President Donald Trump announced Sunday that the U.S. Navy would immediately impose a blockade on the Strait of Hormuz after ceasefire talks with Iran failed to produce a deal.
That would turn the tables on the Islamic republic, which has effectively kept the narrow waterway closed with missile and drone strikes, keeping one-fifth of the world’s oil and liquid natural gas bottled up in the Persian Gulf.
At the same time as it’s been halting global supplies, Iran is letting its own oil exports through the strait, capitalizing on the massive spike in prices for crude.
But a U.S. blockade of Hormuz would cut off the financial windfall Tehran is reaping and further hobble an economy that was crashing even before the war started six weeks ago.
Retired Admiral James Stavridis, who previously served as NATO’s supreme allied commander, estimated that blockading the Strait of Hormuz would require two aircraft carrier strike groups that would provide air cover, plus a dozen destroyers and frigates operating outside the Persian Gulf.
“So you try and bottle it up on both sides,” Stavridis added. “The bottom line: this is a big task, and it’s a big gamble.”
Since the war started, the U.S. has deployed a Marine Expeditionary Unit, which typically includes three warships and more than 2,000 Marines. Another MEU and a third carrier strike group are on the way to the Middle East.

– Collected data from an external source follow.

Lemma bytes_checked s : forallb (fun b => (0 <=? b) && (b <? 256)) s = true -> Forall in_u8 s.
Proof.
  intros Hs. apply List.Forall_forall. intros b Hin. rewrite forallb_forall in Hs. specialize (Hs b Hin).
  apply andb_true_iff in Hs as [H1%Z.leb_le H2%Z.ltb_lt]. by split.
Qed.

(** ** Selections, permutations and sorted lists *)

Lemma filter_permutation {A} (f : A -> bool) (xs ys : list A) :
  xs ≡ₚ ys -> List.filter f xs ≡ₚ List.filter f ys.
Proof.
  induction 1 as [|x xs ys _ IH|x y xs|xs ys zs _ IH1 _ IH2]; cbn; [done| | |by etrans].
  - by destruct (f x); rewrite ?IH.
  - destruct (f x), (f y); try done. apply Permutation_swap.
Qed.

Lemma filter_and {A} (f g : A -> bool) xs :
  List.filter f (List.filter g xs) = List.filter (fun x => g x && f x) xs.
Proof.
  induction xs as [|x xs IH]; [done|]. cbn. destruct (g x); cbn; [|done].
  destruct (f x); by rewrite IH.
Qed.

Lemma filter_split {A} (f : A -> bool) xs :
  List.filter f xs ++ List.filter (fun x => negb (f x)) xs ≡ₚ xs.
Proof.
  induction xs as [|x xs IH]; [done|]. cbn. destruct (f x); cbn; [by rewrite IH|].
  by rewrite <- Permutation_middle, IH.
Qed.

(** Two lists with the same parts are permutations of each other. *)
Lemma parts_permutation {A} (key : A -> Z) n : forall xs ys,
  Forall (fun x => 0 <= key x < Z.of_nat n) xs -> Forall (fun y => 0 <= key y < Z.of_nat n) ys ->
  (forall i, 0 <= i < Z.of_nat n ->
     List.filter (fun x => key x =? i) xs = List.filter (fun x => key x =? i) ys) ->
  xs ≡ₚ ys.
Proof.
  induction n as [|n IH]; intros xs ys Hx Hy Heq.
  { destruct xs as [|x xs]; [|apply Forall_cons in Hx as [? _]; lia].
    destruct ys as [|y ys]; [done|apply Forall_cons in Hy as [? _]; lia]. }
  rewrite <- (filter_split (fun x => key x =? Z.of_nat n) xs),
    <- (filter_split (fun x => key x =? Z.of_nat n) ys), Heq by lia.
  assert (forall zs, Forall (fun z => 0 <= key z < Z.of_nat (S n)) zs ->
    Forall (fun z => 0 <= key z < Z.of_nat n)
      (List.filter (fun z => negb (key z =? Z.of_nat n)) zs)) as Hbound.
  { intros zs Hz. apply List.Forall_forall. intros z [Hin Hk]%filter_In.
    eapply List.Forall_forall in Hz; [|exact Hin]. bsplit. lia. }
  f_equiv. apply IH; [by apply Hbound..|]. intros i Hi. rewrite !filter_and.
  assert (forall zs, List.filter (fun z => negb (key z =? Z.of_nat n) && (key z =? i)) zs =
    List.filter (fun z => key z =? i) zs) as Hsame.
  { intros zs. apply List.filter_ext. intros z.
    destruct (Z.eqb_spec (key z) (Z.of_nat n)), (Z.eqb_spec (key z) i); cbn; try done. lia. }
  rewrite !Hsame. apply Heq. lia.
Qed.

Lemma seq_sorted n : forall start, StronglySorted Nat.lt (seq start n).
Proof.
  induction n as [|n IH]; intros start; cbn; [constructor|]. constructor; [apply IH|].
  apply List.Forall_forall. intros x Hx%in_seq. lia.
Qed.

Lemma StronglySorted_snoc {A} (R : A -> A -> Prop) xs x :
  StronglySorted R (xs ++ [x]) <-> StronglySorted R xs /\ Forall (fun y => R y x) xs.
Proof.
  induction xs as [|y xs IH]; cbn.
  - split; [by intros _; split; constructor|]. intros _. by repeat constructor.
  - split.
    + intros [Hs Hall]%StronglySorted_inv. apply IH in Hs as [Hs Hx]. apply Forall_app in Hall as [Hall Hy].
      apply Forall_cons in Hy as [Hy _]. split; by constructor.
    + intros [[Hs Hall]%StronglySorted_inv [Hy Hx]%Forall_cons]. constructor; [by apply IH|].
      apply Forall_app. split; [done|]. by repeat constructor.
Qed.
Lemma StronglySorted_map {A B} (f : A -> B) (R : A -> A -> Prop) (S : B -> B -> Prop) xs :
  (forall a b, R a b -> S (f a) (f b)) -> StronglySorted R xs -> StronglySorted S (map f xs).
Proof.
  intros Hf. induction 1 as [|x xs _ IH Hx]; cbn; constructor; [done|].
  apply Forall_map. eapply Forall_impl; [exact Hx|]. intros y. apply Hf.
Qed.

Lemma StronglySorted_filter {A} (f : A -> bool) (R : A -> A -> Prop) xs :
  StronglySorted R xs -> StronglySorted R (List.filter f xs).
Proof.
  induction 1 as [|x xs _ IH Hx]; cbn; [constructor|]. destruct (f x); [|done]. constructor; [done|].
  apply List.Forall_forall. intros y [Hin _]%filter_In. by eapply List.Forall_forall in Hin.
Qed.

(** ** Little-endian words *)

(** The object representation of an unsigned integer of [n] bytes. *)
Fixpoint le_enc (n : nat) (z : Z) : list Z :=
  match n with
  | O => []
  | S n => z mod 256 :: le_enc n (z / 256)
  end.
Definition binaryMarketTransitionIsUnhealthy (cause : Z) : bool :=
  (cause =? TransitionCause.NativeStale) || (cause =? TransitionCause.NativeDegraded) ||
  (cause =? TransitionCause.NativeSequenceGap) || (cause =? TransitionCause.NativeClosed).

(** ** Records and their payloads *)
Record BinaryMarketSourceLifecyclePayload := MkBinaryMarketSourceLifecyclePayload {
  lc_directoryRevision : Z;
  lc_previousSourceGeneration : Z;
  lc_requestSequence : Z;
  lc_channelMaskBefore : Z;
  lc_channelMaskAfter : Z;
  lc_kind : Z;
  lc_affectedChannel : Z;
  lc_reason : Z;
  lc_cause : Z;
  lc_source : BinaryMarketSource;
}.
#[export] Instance BinaryMarketSourceLifecyclePayload_eta : Eta BinaryMarketSourceLifecyclePayload := fun r =>
  MkBinaryMarketSourceLifecyclePayload
    (lc_directoryRevision r) (lc_previousSourceGeneration r)
    (lc_requestSequence r) (lc_channelMaskBefore r) (lc_channelMaskAfter r)
    (lc_kind r) (lc_affectedChannel r) (lc_reason r) (lc_cause r)
    (lc_source r).
Definition l_BinaryMarketSourceLifecyclePayload : layout BinaryMarketSourceLifecyclePayload := l_iso
  (fun r => (
    lc_directoryRevision r, lc_previousSourceGeneration r,
    lc_requestSequence r, lc_channelMaskBefore r, lc_channelMaskAfter r,
    lc_kind r, lc_affectedChannel r, lc_reason r, lc_cause r, lc_source r))
  (fun '(
    x0, x1, x2, x3, x4, x5, x6, x7, x8, x9) =>
    MkBinaryMarketSourceLifecyclePayload x0 x1 x2 x3 x4 x5 x6 x7 x8 x9)
  ltac:(struct_iso) ltac:(struct_iso)
  (l_u64 ** l_u64 ** l_u64 ** l_u16 ** l_u16 ** l_u8 ** l_u8 ** l_u8 **
   l_u8 ** l_BinaryMarketSource)%layout.
Record BinaryMarketRecordHeader := MkBinaryMarketRecordHeader {
  h_sourceId : Z;
  h_flags : Z;
  h_sourceGeneration : Z;
  h_sessionEpoch : Z;
  h_eventSequence : Z;
  h_frameSequence : Z;
  h_nativeIdentityFirst : Z;
  h_nativeIdentitySecond : Z;
  h_exchangeTimestampNs : Z;
  h_receiveRealtimeNs : Z;
  h_receiveMonotonicNs : Z;
  h_shardSequence : Z;
  h_payloadBytes : Z;
  h_shardIndex : Z;
  h_sourceFlags : Z;
  h_channel : Z;
  h_nativeIdentityShape : Z;
  h_eventOrdinal : Z;
  h_pad98 : list Z;
  h_reserved : Z;
}.
#[export] Instance BinaryMarketRecordHeader_eta : Eta BinaryMarketRecordHeader := fun r =>
  MkBinaryMarketRecordHeader
    (h_sourceId r) (h_flags r) (h_sourceGeneration r) (h_sessionEpoch r)
    (h_eventSequence r) (h_frameSequence r) (h_nativeIdentityFirst r)
    (h_nativeIdentitySecond r) (h_exchangeTimestampNs r)
    (h_receiveRealtimeNs r) (h_receiveMonotonicNs r) (h_shardSequence r)
    (h_payloadBytes r) (h_shardIndex r) (h_sourceFlags r) (h_channel r)
    (h_nativeIdentityShape r) (h_eventOrdinal r) (h_pad98 r) (h_reserved r).
Definition l_BinaryMarketRecordHeader : layout BinaryMarketRecordHeader := l_iso
  (fun r => (
    h_sourceId r, h_flags r, h_sourceGeneration r, h_sessionEpoch r,
    h_eventSequence r, h_frameSequence r, h_nativeIdentityFirst r,
    h_nativeIdentitySecond r, h_exchangeTimestampNs r, h_receiveRealtimeNs r,
    h_receiveMonotonicNs r, h_shardSequence r, h_payloadBytes r,
    h_shardIndex r, h_sourceFlags r, h_channel r, h_nativeIdentityShape r,
    h_eventOrdinal r, h_pad98 r, h_reserved r))
  (fun '(
    x0, x1, x2, x3, x4, x5, x6, x7, x8, x9, x10, x11, x12, x13, x14, x15,
    x16, x17, x18, x19) =>
    MkBinaryMarketRecordHeader x0 x1 x2 x3 x4 x5 x6 x7 x8 x9 x10 x11 x12 x13
    x14 x15 x16 x17 x18 x19)
  ltac:(struct_iso) ltac:(struct_iso)
  (l_u32 ** l_u32 ** l_u64 ** l_u64 ** l_u64 ** l_u64 ** l_u64 ** l_u64 **
   l_i64 ** l_i64 ** l_u64 ** l_u64 ** l_u16 ** l_u16 ** l_u16 ** l_u8 **
   l_u8 ** l_u16 ** l_raw 2 ** l_u32)%layout.
Record BinaryMarketRecord := MkBinaryMarketRecord {
  rec_header : BinaryMarketRecordHeader;
  rec_payload : list Z;
  rec_pad992 : list Z;
}.
#[export] Instance BinaryMarketRecord_eta : Eta BinaryMarketRecord := fun r =>
  MkBinaryMarketRecord
    (rec_header r) (rec_payload r) (rec_pad992 r).
Definition l_BinaryMarketRecord : layout BinaryMarketRecord := l_iso
  (fun r => (
    rec_header r, rec_payload r, rec_pad992 r))
  (fun '(
    x0, x1, x2) =>
    MkBinaryMarketRecord x0 x1 x2)
  ltac:(struct_iso) ltac:(struct_iso)
  (l_BinaryMarketRecordHeader ** l_raw 888 ** l_raw 32)%layout.
Record BinaryMarketBookTickerPayload := MkBinaryMarketBookTickerPayload {
  bt_bidPriceRaw : Z;
  bt_bidQtyRaw : Z;
  bt_askPriceRaw : Z;
  bt_askQtyRaw : Z;
  bt_nativeEvidence : list Z;
}.
#[export] Instance BinaryMarketBookTickerPayload_eta : Eta BinaryMarketBookTickerPayload := fun r =>
  MkBinaryMarketBookTickerPayload
    (bt_bidPriceRaw r) (bt_bidQtyRaw r) (bt_askPriceRaw r) (bt_askQtyRaw r)
    (bt_nativeEvidence r).
Definition l_BinaryMarketBookTickerPayload : layout BinaryMarketBookTickerPayload := l_iso
  (fun r => (
    bt_bidPriceRaw r, bt_bidQtyRaw r, bt_askPriceRaw r, bt_askQtyRaw r,
    bt_nativeEvidence r))
  (fun '(
    x0, x1, x2, x3, x4) =>
    MkBinaryMarketBookTickerPayload x0 x1 x2 x3 x4)
  ltac:(struct_iso) ltac:(struct_iso)
  (l_i64 ** l_i64 ** l_i64 ** l_i64 ** l_raw 56)%layout.
Record BinaryMarketTradePayload := MkBinaryMarketTradePayload {
  tr_priceRaw : Z;
  tr_qtyRaw : Z;
  tr_side : Z;
  tr_reserved : list Z;
  tr_nativeEvidence : list Z;
}.
#[export] Instance BinaryMarketTradePayload_eta : Eta BinaryMarketTradePayload := fun r =>
  MkBinaryMarketTradePayload
    (tr_priceRaw r) (tr_qtyRaw r) (tr_side r) (tr_reserved r)
    (tr_nativeEvidence r).
Definition l_BinaryMarketTradePayload : layout BinaryMarketTradePayload := l_iso
  (fun r => (
    tr_priceRaw r, tr_qtyRaw r, tr_side r, tr_reserved r,
    tr_nativeEvidence r))
  (fun '(
    x0, x1, x2, x3, x4) =>
    MkBinaryMarketTradePayload x0 x1 x2 x3 x4)
  ltac:(struct_iso) ltac:(struct_iso)
  (l_i64 ** l_i64 ** l_u8 ** l_raw 7 ** l_raw 56)%layout.
Record BinaryMarketDepthSequence := MkBinaryMarketDepthSequence {
  ds_firstUpdateId : Z;
  ds_lastUpdateId : Z;
  ds_previousUpdateId : Z;
}.
#[export] Instance BinaryMarketDepthSequence_eta : Eta BinaryMarketDepthSequence := fun r =>
  MkBinaryMarketDepthSequence
    (ds_firstUpdateId r) (ds_lastUpdateId r) (ds_previousUpdateId r).
Definition l_BinaryMarketDepthSequence : layout BinaryMarketDepthSequence := l_iso
  (fun r => (
    ds_firstUpdateId r, ds_lastUpdateId r, ds_previousUpdateId r))
  (fun '(
    x0, x1, x2) =>
    MkBinaryMarketDepthSequence x0 x1 x2)
  ltac:(struct_iso) ltac:(struct_iso)
  (l_u64 ** l_u64 ** l_u64)%layout.
Record BinaryMarketDepthLevel := MkBinaryMarketDepthLevel {
  dl_priceRaw : Z;
  dl_quantityRaw : Z;
  dl_side : Z;
  dl_action : Z;
  dl_reserved16 : Z;
  dl_reserved32 : Z;
}.
#[export] Instance BinaryMarketDepthLevel_eta : Eta BinaryMarketDepthLevel := fun r =>
  MkBinaryMarketDepthLevel
    (dl_priceRaw r) (dl_quantityRaw r) (dl_side r) (dl_action r)
    (dl_reserved16 r) (dl_reserved32 r).
Definition l_BinaryMarketDepthLevel : layout BinaryMarketDepthLevel := l_iso
  (fun r => (
    dl_priceRaw r, dl_quantityRaw r, dl_side r, dl_action r, dl_reserved16 r,
    dl_reserved32 r))
  (fun '(
    x0, x1, x2, x3, x4, x5) =>
    MkBinaryMarketDepthLevel x0 x1 x2 x3 x4 x5)
  ltac:(struct_iso) ltac:(struct_iso)
  (l_u64 ** l_u64 ** l_u8 ** l_u8 ** l_u16 ** l_u32)%layout.
Record BinaryMarketDepthChunkPayload := MkBinaryMarketDepthChunkPayload {
  dc_sequence : BinaryMarketDepthSequence;
  dc_totalLevelCount : Z;
  dc_levelOffset : Z;
  dc_partIndex : Z;
  dc_partCount : Z;
  dc_levelCount : Z;
  dc_frameKind : Z;
  dc_state : Z;
  dc_failure : Z;
  dc_reserved8 : Z;
  dc_transactionPartIndex : Z;
  dc_transactionPartCount : Z;
  dc_reserved16 : Z;
  dc_sourceReceiveRealtimeNs : Z;
  dc_sourceFreshnessMonotonicNs : Z;
  dc_nativeEvidence : list Z;
  dc_levels : list BinaryMarketDepthLevel;
}.
#[export] Instance BinaryMarketDepthChunkPayload_eta : Eta BinaryMarketDepthChunkPayload := fun r =>
  MkBinaryMarketDepthChunkPayload
    (dc_sequence r) (dc_totalLevelCount r) (dc_levelOffset r)
    (dc_partIndex r) (dc_partCount r) (dc_levelCount r) (dc_frameKind r)
    (dc_state r) (dc_failure r) (dc_reserved8 r) (dc_transactionPartIndex r)
    (dc_transactionPartCount r) (dc_reserved16 r)
    (dc_sourceReceiveRealtimeNs r) (dc_sourceFreshnessMonotonicNs r)
    (dc_nativeEvidence r) (dc_levels r).
Definition l_BinaryMarketDepthChunkPayload : layout BinaryMarketDepthChunkPayload := l_iso
  (fun r => (
    dc_sequence r, dc_totalLevelCount r, dc_levelOffset r, dc_partIndex r,
    dc_partCount r, dc_levelCount r, dc_frameKind r, dc_state r,
    dc_failure r, dc_reserved8 r, dc_transactionPartIndex r,
    dc_transactionPartCount r, dc_reserved16 r, dc_sourceReceiveRealtimeNs r,
    dc_sourceFreshnessMonotonicNs r, dc_nativeEvidence r, dc_levels r))
  (fun '(
    x0, x1, x2, x3, x4, x5, x6, x7, x8, x9, x10, x11, x12, x13, x14, x15,
    x16) =>
    MkBinaryMarketDepthChunkPayload x0 x1 x2 x3 x4 x5 x6 x7 x8 x9 x10 x11 x12
    x13 x14 x15 x16)
  ltac:(struct_iso) ltac:(struct_iso)
  (l_BinaryMarketDepthSequence ** l_u32 ** l_u32 ** l_u16 ** l_u16 **
   l_u16 ** l_u8 ** l_u8 ** l_u8 ** l_u8 ** l_u16 ** l_u16 ** l_u16 **
   l_u64 ** l_u64 ** l_raw 56 ** l_array 32 l_BinaryMarketDepthLevel)%layout.
Record BinaryMarketDepthCoverage := MkBinaryMarketDepthCoverage {
  cv_sourceId : Z;
  cv_sequenceDomain : Z;
  cv_maximumLevelsPerSide : Z;
  cv_sequenceFlags : Z;
  cv_sourceGeneration : Z;
  cv_sessionEpoch : Z;
  cv_lastUpdateId : Z;
  cv_freshnessMonotonicNs : Z;
  cv_lowestBidPriceRaw : Z;
  cv_highestAskPriceRaw : Z;
  cv_lowestProtectedBidPriceRaw : Z;
  cv_highestProtectedAskPriceRaw : Z;
  cv_state : Z;
  cv_failure : Z;
  cv_snapshotAligned : Z;
  cv_liquidityPopulation : Z;
  cv_reserved32 : Z;
  cv_nativeEvidence : list Z;
}.
#[export] Instance BinaryMarketDepthCoverage_eta : Eta BinaryMarketDepthCoverage := fun r =>
  MkBinaryMarketDepthCoverage
    (cv_sourceId r) (cv_sequenceDomain r) (cv_maximumLevelsPerSide r)
    (cv_sequenceFlags r) (cv_sourceGeneration r) (cv_sessionEpoch r)
    (cv_lastUpdateId r) (cv_freshnessMonotonicNs r) (cv_lowestBidPriceRaw r)
    (cv_highestAskPriceRaw r) (cv_lowestProtectedBidPriceRaw r)
    (cv_highestProtectedAskPriceRaw r) (cv_state r) (cv_failure r)
    (cv_snapshotAligned r) (cv_liquidityPopulation r) (cv_reserved32 r)
    (cv_nativeEvidence r).
Definition l_BinaryMarketDepthCoverage : layout BinaryMarketDepthCoverage := l_iso
  (fun r => (
    cv_sourceId r, cv_sequenceDomain r, cv_maximumLevelsPerSide r,
    cv_sequenceFlags r, cv_sourceGeneration r, cv_sessionEpoch r,
    cv_lastUpdateId r, cv_freshnessMonotonicNs r, cv_lowestBidPriceRaw r,
    cv_highestAskPriceRaw r, cv_lowestProtectedBidPriceRaw r,
    cv_highestProtectedAskPriceRaw r, cv_state r, cv_failure r,
    cv_snapshotAligned r, cv_liquidityPopulation r, cv_reserved32 r,
    cv_nativeEvidence r))
  (fun '(
    x0, x1, x2, x3, x4, x5, x6, x7, x8, x9, x10, x11, x12, x13, x14, x15,
    x16, x17) =>
    MkBinaryMarketDepthCoverage x0 x1 x2 x3 x4 x5 x6 x7 x8 x9 x10 x11 x12 x13
    x14 x15 x16 x17)
  ltac:(struct_iso) ltac:(struct_iso)
  (l_u32 ** l_u32 ** l_u32 ** l_u32 ** l_u64 ** l_u64 ** l_u64 ** l_u64 **
   l_i64 ** l_i64 ** l_i64 ** l_i64 ** l_u8 ** l_u8 ** l_u8 ** l_u8 **
   l_u32 ** l_raw 56)%layout.
Record BinaryMarketDepthCoveragePayload := MkBinaryMarketDepthCoveragePayload {
  cp_totalCoverageCount : Z;
  cp_coverageOffset : Z;
  cp_coverageCount : Z;
  cp_partIndex : Z;
  cp_partCount : Z;
  cp_transactionPartCount : Z;
  cp_coverage : list BinaryMarketDepthCoverage;
}.
#[export] Instance BinaryMarketDepthCoveragePayload_eta : Eta BinaryMarketDepthCoveragePayload := fun r =>
  MkBinaryMarketDepthCoveragePayload
    (cp_totalCoverageCount r) (cp_coverageOffset r) (cp_coverageCount r)
    (cp_partIndex r) (cp_partCount r) (cp_transactionPartCount r)
    (cp_coverage r).
Definition l_BinaryMarketDepthCoveragePayload : layout BinaryMarketDepthCoveragePayload := l_iso
  (fun r => (
    cp_totalCoverageCount r, cp_coverageOffset r, cp_coverageCount r,
    cp_partIndex r, cp_partCount r, cp_transactionPartCount r,
    cp_coverage r))
  (fun '(
    x0, x1, x2, x3, x4, x5, x6) =>
    MkBinaryMarketDepthCoveragePayload x0 x1 x2 x3 x4 x5 x6)
  ltac:(struct_iso) ltac:(struct_iso)
  (l_u32 ** l_u32 ** l_u16 ** l_u16 ** l_u16 ** l_u16 **
   l_array 5 l_BinaryMarketDepthCoverage)%layout.
(** [binaryMarketPayload<Payload>(&record)]: the payload bytes seen as a
    struct of type [Payload]. *)
Definition binaryMarketPayload {P} (l : layout P) (record : BinaryMarketRecord) : P :=
  view l (rec_payload record).

Abbreviation lifecyclePayload := (binaryMarketPayload l_BinaryMarketSourceLifecyclePayload).
Abbreviation depthChunk := (binaryMarketPayload l_BinaryMarketDepthChunkPayload).
Abbreviation depthCoveragePayload := (binaryMarketPayload l_BinaryMarketDepthCoveragePayload).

Stavridis characterized a blockade of the strait as falling halfway between leaving it under Iranian control and Trump’s earlier threat to wipe out Iran as a civilization.
“It puts economic pressure on Tehran without destroying the oil facilities, which you should want to preserve into the future,” he said. “So big complicated undertaking, hardly a trivial move on the chess board we’ve been watching.”
Cutting off the trickle of oil that’s been coming out of the Persian Gulf would likely send energy markets into more turmoil. Futures have already soared, and prices for delivery of physical barrels are even higher as shortages mount.
Stavridis said that Iranian ships could try to look for ways around a blockade to smuggle oil or deploy more mines. He also warned Russia and China could come to Iran aid with cyberattacks.
While he has been skeptical that the U.S. Navy has enough ships to escort all the tankers that typically transit the Strait of Hormuz, he said it has the resources to blockade Iran’s oil exports.
Removing more supply from global oil markets should send prices even higher, but Brooks argued crude might do the opposite if a U.S. blockade is seen ending the war quickly.
China, which buys most of Iran’s oil, would be incentivized to lobby Tehran to reopen the strait, and a blockade of Iran’s exports would deprive the regime of hard currency needed to prop up its war machine, he added.